How is Cognitive Computing different from Big Data and NLP?

SUMIT PANDEY

In this age of digital transformation, big data and cognitive computing are two of the most important technologies that organizations are using to gain a competitive edge. While there is some overlap between the two, they are actually quite different.

In this article, we will look at what cognitive computing is, how it is different from big data and NLP, and the advantages it has over traditional big data technologies.

Cognitive Computing:

Cognitive computing is a type of artificial intelligence that enables systems to not only capture and analyze data, but also to understand and learn from it. This is done through the use of machine learning algorithms and natural language processing techniques.

Cognitive computing systems can not only identify patterns and correlations in data, but also understand the meaning and context of the data. This makes them able to not only make better decisions but also to interact with humans in a more natural way.

Big Data:

Big data is a term that is used to describe the large volumes of data that are being generated by organizations today. The volume, variety, and velocity of data is growing at an unprecedented rate, and organizations are struggling to keep up.

Big data technologies are designed to help organizations capture, process, and analyze this data in order to find insights and make better decisions.

NLP:

Natural language processing (NLP) is a field of artificial intelligence that is concerned with the understanding of human language. NLP techniques are used to convert text into a form that can be processed by computers. This can be done by identifying the individual words in the text, as well as the relationships between them. NLP can be used to extract insights from text data, as well as to interact with humans in a more natural way.

Here are the advantages of cognitive computing vs. traditional big data technologies for these problems:

1. Cognitive computing systems are better at understanding the meaning and context of data. This makes them better at identifying patterns and correlations, as well as making decisions.

2. Cognitive computing systems can interact with humans in a more natural way. This makes them more user-friendly and allows them to extract more insights from text data.

3. Cognitive computing systems are powered by machine learning algorithms and natural language processing techniques. This makes them more efficient and allows them to learn on their own over time.

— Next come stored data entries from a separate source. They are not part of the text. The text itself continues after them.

(** The blocked addresses on their way. *)
Lemma push_blocked s d now sql s1 d1 r s' d' c ss :
  cs_sessions s !! n = Some c → cs_conns s !! c = Some ss → ns_nodeID ss = n →
  linked st l ss down up k sync store d tokens → ns_cacheSessionID ss ≠ ""%string →
  ns_cacheReady ss = true → ns_pendingRevision ss ≤ ns_appliedRevision ss → ns_baselineActive ss = false →
  blockedIPMessage sql_error s d c sql = (s1, d1, r) →
  match r with
  | inl _ => (update_conn s1 c (λ r, r <| ns_needsBlockedIPs := true |>), d1)
  | inr m => let '(s2, d2, err) := enqueueIdentity sql_error s1 d1 c now (sql 2%nat) m in
             (if err is Some _ then update_conn s2 c (λ r, r <| ns_needsBlockedIPs := true |>) else s2, d2)
  end = (s', d') →
  outcome s c ss s' d'.
Proof using.
  intros Hs Hss Hn Hlk He Hr Hpend Hb Hbl Hq.
  assert (Hok : db_ok d) by apply (cm_db _ (proj1 (lk_phase _ _ _ _ _ _ _ _ _ _ Hlk))).
  assert (Hfail : outcome s c ss (update_conn s c (λ r, r <| ns_needsBlockedIPs := true |>)) d)
    by (apply outcome_like; [intros; like|apply outcome_tokens; eauto using touch_refl]).
  unfold blockedIPMessage in Hbl. rewrite (conn_some _ _ _ Hss) in Hbl.
  destruct (sql 0%nat); cbn [negb] in Hbl; [|injection Hbl as <- <- <-; by injection Hq as <- <-].
  destruct (sql 1%nat); cbn [negb] in Hbl; [|injection Hbl as <- <- <-; by injection Hq as <- <-].
  destruct (NextIdentityRevision d) as [e|[d2 rev]] eqn:Hnext; [injection Hbl as <- <- <-; by injection Hq as <- <-|].
  injection Hbl as <- <- <-. set (p := blocked_diff _ _ _ _) in Hq. change rev with (Revision p) in Hnext, Hq.
  destruct (enqueueIdentity _ _ _ _ _ _ _) as [[s2 d3] err] eqn:Henq. injection Hq as <- <-.
  assert (Ho : outcome s c ss s2 d3).
  { apply outcome_tokens. eapply linked_prepare with (last := ns_pendingCursor ss); [..|exact Henq];
      [done|done|done|done|done|done|lia|by apply touch_update|by constructor|exact Hnext|].
    intros d4 Hprep. rewrite Hb. eapply carried_none; [done|exact Hnext|done|exact Hprep|..]; try done.
    split; [done|]. split_and!; intros x Hx; by apply not_elem_of_nil in Hx. }
  destruct err; [|done]. apply outcome_like; [intros; like|done].
Qed.

Lemma push_linked s d now sql s' d' c ss :
  cs_sessions s !! n = Some c → cs_conns s !! c = Some ss → ns_nodeID ss = n →
  linked st l ss down up k sync store d tokens →
  pushNodeIdentity sql_error rand_error s d n now id sql = (s', d') → outcome s c ss s' d'.
Proof using Hid.
  intros Hs Hss Hn Hlk. unfold pushNodeIdentity. rewrite Hs, (conn_some _ _ _ Hss).
  assert (Hsame : outcome s c ss s d) by (apply outcome_tokens; eauto using touch_refl).
  destruct (cs_databaseSuspect s); [by intros [= <- <-]|].
  destruct (bool_decide_reflect (ns_cacheSessionID ss = ""%string)) as [|He]; cbn [orb]; [by intros [= <- <-]|].
  destruct (bool_decide_reflect (ns_appliedRevision ss < ns_pendingRevision ss)) as [|Hpend]; [by intros [= <- <-]|].
  assert (Hp := linked_epoch _ _ _ _ _ _ _ _ _ _ Hlk He). rewrite Hp. cbv zeta.
  rewrite !(bool_decide_true (3 ≤ 3)), (bool_decide_true (2 ≤ 3)), !andb_true_r by lia.
  set (reset := let '(s1, err) := requestCacheReset rand_error s c now id in _).
  assert (Hreset : ns_cacheReady ss = false ∨ ns_baselineActive ss = false → reset = (s', d') → outcome s c ss s' d').
  { intros Hor. unfold reset. destruct (requestCacheReset _ _ _ _ _) as [s1 err] eqn:Hr. intros [= <- <-].
    assert (Ho : outcome s c ss s1 d)
      by (eapply linked_request; [exact Hs|exact Hss|exact Hn|exact He|exact Hlk|lia|exact Hor|exact Hid|exact Hr]).
    destruct err; [|done]. apply outcome_like; [apply cancel_like|done]. }
  destruct (ns_cacheReady ss) eqn:Hr; cbn [negb andb];
    [|rewrite andb_true_r; destruct (ns_needsFull ss); [apply Hreset; by left|by intros [= <- <-]]].
  rewrite andb_false_r. cbn [andb].
  destruct (ns_baselineActive ss) eqn:Hb; cbn [negb andb]; rewrite ?andb_false_r, ?andb_true_r; cbn [andb].
  - destruct (identityPageMessage _ _ _ _ _ _) as [[s1 d1] r] eqn:Hpg. intros Hq. apply outcome_tokens.
    eapply push_page; [done..|lia| |exact Hpg|exact Hq]. by rewrite Hb.
  - destruct (ns_needsFull ss); cbn [negb andb]; [apply Hreset; by right|].
    destruct (ns_needsBlockedIPs ss); cbn [andb].
    + destruct (blockedIPMessage _ _ _ _ _) as [[s1 d1] r] eqn:Hbl. intros Hq.
      eapply push_blocked; [done..|lia|done|exact Hbl|]. rewrite <- Hq. by destruct r.
    + destruct (negb (sql 0%nat) || _) eqn:Hemp; [by intros [= <- <-]|].
      destruct (identityPageMessage _ _ _ _ _ _) as [[s1 d1] r] eqn:Hpg. intros Hq. apply outcome_tokens.
      eapply push_page; [done..|lia| |exact Hpg|exact Hq]. by rewrite Hb.
Qed.
End push_linked.

(** ** The steps of the controller keep the invariant *)

Lemma touch_unique s c ss s' x y : touch s c ss s' x → touch s c ss s' y → x = y.
Proof. intros Hx%touch_conn Hy%touch_conn. congruence. Qed.

Lemma inv_push y nodeID now id sql s' d' :
  invariant y → draw y id → pushNodeIdentity sql_error rand_error (y_ctl y) (y_db y) nodeID now id sql = (s', d') →
  invariant ((drawn y id) <| y_ctl := s' |> <| y_db := d' |>).
Proof.
  intros H Hid Hq. destruct (cs_sessions (y_ctl y) !! nodeID) as [c|] eqn:Hc.
  2:{ unfold pushNodeIdentity in Hq. rewrite Hc in Hq. assert (s' = y_ctl y ∧ d' = y_db y) as [-> ->]
        by (destruct (cs_databaseSuspect _); by injection Hq as <- <-). by apply (inv_drawn y id) in H. }
  destruct (iv_sessions _ H _ _ Hc) as (ss & Hss & Hn).
  destruct (push_generic _ _ _ _ _ _ _ _ _ _ Hc Hss Hn (iv_db _ H) (iv_pending _ H _ _ Hss) Hq) as [(ss' & Ht & Hpd) Hdb].
  destruct Ht as [A B C D]. assert (Hev := push_db_evolves _ _ _ n Hdb).
  eapply (inv_conn y _ c ss ss'); cbn; try done; auto.
  - set_solver.
  - eapply push_db_ok; [apply (iv_db _ H)|exact Hdb].
  - by apply (push_db_nodes _ _ _ Hdb).
  - apply (ev_sequence _ _ _ Hev).
  - intros k Hk Hs st l Hl Hlk. exists st, l. split; [done|].
    assert (ns_nodeID ss = n) as Hn'.
    { destruct (iv_sessions _ H _ _ Hs) as (x & Hx & <-). congruence. }
    rewrite Hn in Hn'. subst nodeID. rewrite Hn' in Hq.
    destruct (push_linked st l (y_down y) (y_up y) k _ (y_store y) (y_tokens y) id Hid _ _ _ _ _ _ _ _ Hs Hss ltac:(congruence) Hlk Hq)
      as (ss2 & Ht2 & Hlk2).
    by rewrite (touch_unique _ _ _ _ ss' ss2) by done.
Qed.

(** *** Sessions of the worker *)

Lemma cleared_generic s d c now sql m s' d' err ss :
  cs_conns s !! c = Some ss → pend d ss → acceptCacheCleared sql_error s d c now sql m = (s', d', err) →
  (∃ ss', touch s c ss s' ss' ∧ pend d' ss') ∧
  (d' = d ∨ registered s c ss = true ∧ d' = ResetNodeIdentityCache d (ns_nodeID ss) (ns_cacheSessionID ss) (ns_bootID ss)).
Proof.
  intros Hss Hpd. unfold acceptCacheCleared. rewrite (conn_some _ _ _ Hss).
  assert (Hsame : ∃ ss', touch s c ss s ss' ∧ pend d ss') by eauto using touch_refl.
  destruct (registered s c ss); cbn [andb negb]; [|case_bool_decide; intros [= <- <- <-]; auto].
  destruct (negb _); [case_bool_decide; intros [= <- <- <-]; auto|].
  destruct (ns_cacheReady ss); [intros [= <- <- <-]; auto|]. destruct sql; cbn [negb]; [|intros [= <- <- <-]; auto].
  intros [= <- <- <-]. split; [|by right]. eexists. split; [by apply touch_wake, touch_update|]. done.
Qed.

Lemma confirm_generic s d c now sql m s' d' err ss :
  cs_conns s !! c = Some ss → db_ok d → pend d ss → confirmIdentity sql_error s d c now sql m = (s', d', err) →
  (∃ ss', touch s c ss s' ss' ∧ pend d' ss') ∧ db_ok d' ∧ d_sequence d' = d_sequence d ∧ d_nodes d' = d_nodes d ∧
  (d' = d ∨ registered s c ss = true ∧ ∃ e r users removed full,
     ConfirmNodeIdentityCache d now (ns_nodeID ss) e r users removed full = inr d').
Proof.
  intros Hss Hok Hpd. unfold confirmIdentity. rewrite (conn_some _ _ _ Hss).
  assert (Hsame : ∃ ss', touch s c ss s ss' ∧ pend d ss') by eauto using touch_refl.
  destruct (registered s c ss); cbn [negb]; [|intros [= <- <- <-]; auto 10].
  destruct (_ && _); [intros [= <- <- <-]; auto 10|]. case_bool_decide; [intros [= <- <- <-]; auto 10|].
  destruct (ns_pendingIdentity ss) as [p|] eqn:Hp; [|intros [= <- <- <-]; auto 10].
  destruct (bool_decide_reflect (Revision p = m_Revision m)) as [Hr|]; cbn [negb]; [|intros [= <- <- <-]; auto 10].
  destruct (_ && _); [intros [= <- <- <-]; auto 10|]. destruct sql; cbn [negb]; [|intros [= <- <- <-]; auto 10].
  destruct (ConfirmNodeIdentityCache _ _ _ _ _ _ _ _) as [e|d1] eqn:Hc; [intros [= <- <- <-]; auto 10|].
  assert (Hdb : db_ok d1 ∧ d_sequence d1 = d_sequence d ∧ d_nodes d1 = d_nodes d).
  { split; [eapply confirm_ok; [done| |exact Hc]; rewrite <- Hr; by apply Hpd|].
    apply rbind_inr in Hc as (x & _ & [= <-]). done. }
  set (ss1 := confirmed_session _ _ _).
  assert (H1 : ns_nodeID ss1 = ns_nodeID ss ∧ ns_cancelled ss1 = ns_cancelled ss ∧ ns_pendingIdentity ss1 = None)
    by (unfold ss1, confirmed_session; by destruct (Baseline p)).
  destruct H1 as (Hn1 & Hc1 & Hp1). destruct Hdb as (Hok1 & Hseq & Hno).
  assert (Hout : ∀ x, ns_nodeID x = ns_nodeID ss1 → ns_cancelled x = ns_cancelled ss1 → ns_pendingIdentity x = None →
    touch s c ss (update_conn s c (λ _, x)) x ∧ pend d1 x).
  { intros x Hx1 Hx2 Hx3. split; [apply (touch_update _ _ _ (λ _, x)); [done|congruence|congruence]|]. intros q. congruence. }
  assert (Hd : d1 = d ∨ true = true ∧ ∃ e r users removed full,
     ConfirmNodeIdentityCache d now (ns_nodeID ss) e r users removed full = inr d1) by eauto 10.
  case_bool_decide; [destruct (try_send ss1 _) as [ss2|] eqn:Hs|]; intros [= <- <- <-]; (split; [|done]).
  - destruct (Hout ss2) as [Ht Hp2]; [by apply try_send_fields in Hs as ->..|].
    eexists. split; [by apply touch_wake|exact Hp2].
  - by eexists; apply Hout.
  - destruct (Hout ss1) as [Ht Hp2]; [done..|]. eexists. split; [by apply touch_wake|exact Hp2].
Qed.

4. Cognitive computing systems are scalable and can handle large volumes of data. This makes them better suited for big data applications.

Bottom Line

Cognitive computing is a more advanced form of artificial intelligence that enables systems to not only capture and analyze data, but also to understand and learn from it. This makes them better at making decisions and extracting insights from text data.

Cognitive computing systems are powered by machine learning algorithms and natural language processing techniques, which makes them more efficient and allows them to learn on their own over time. They are also scalable and can handle large volumes of data.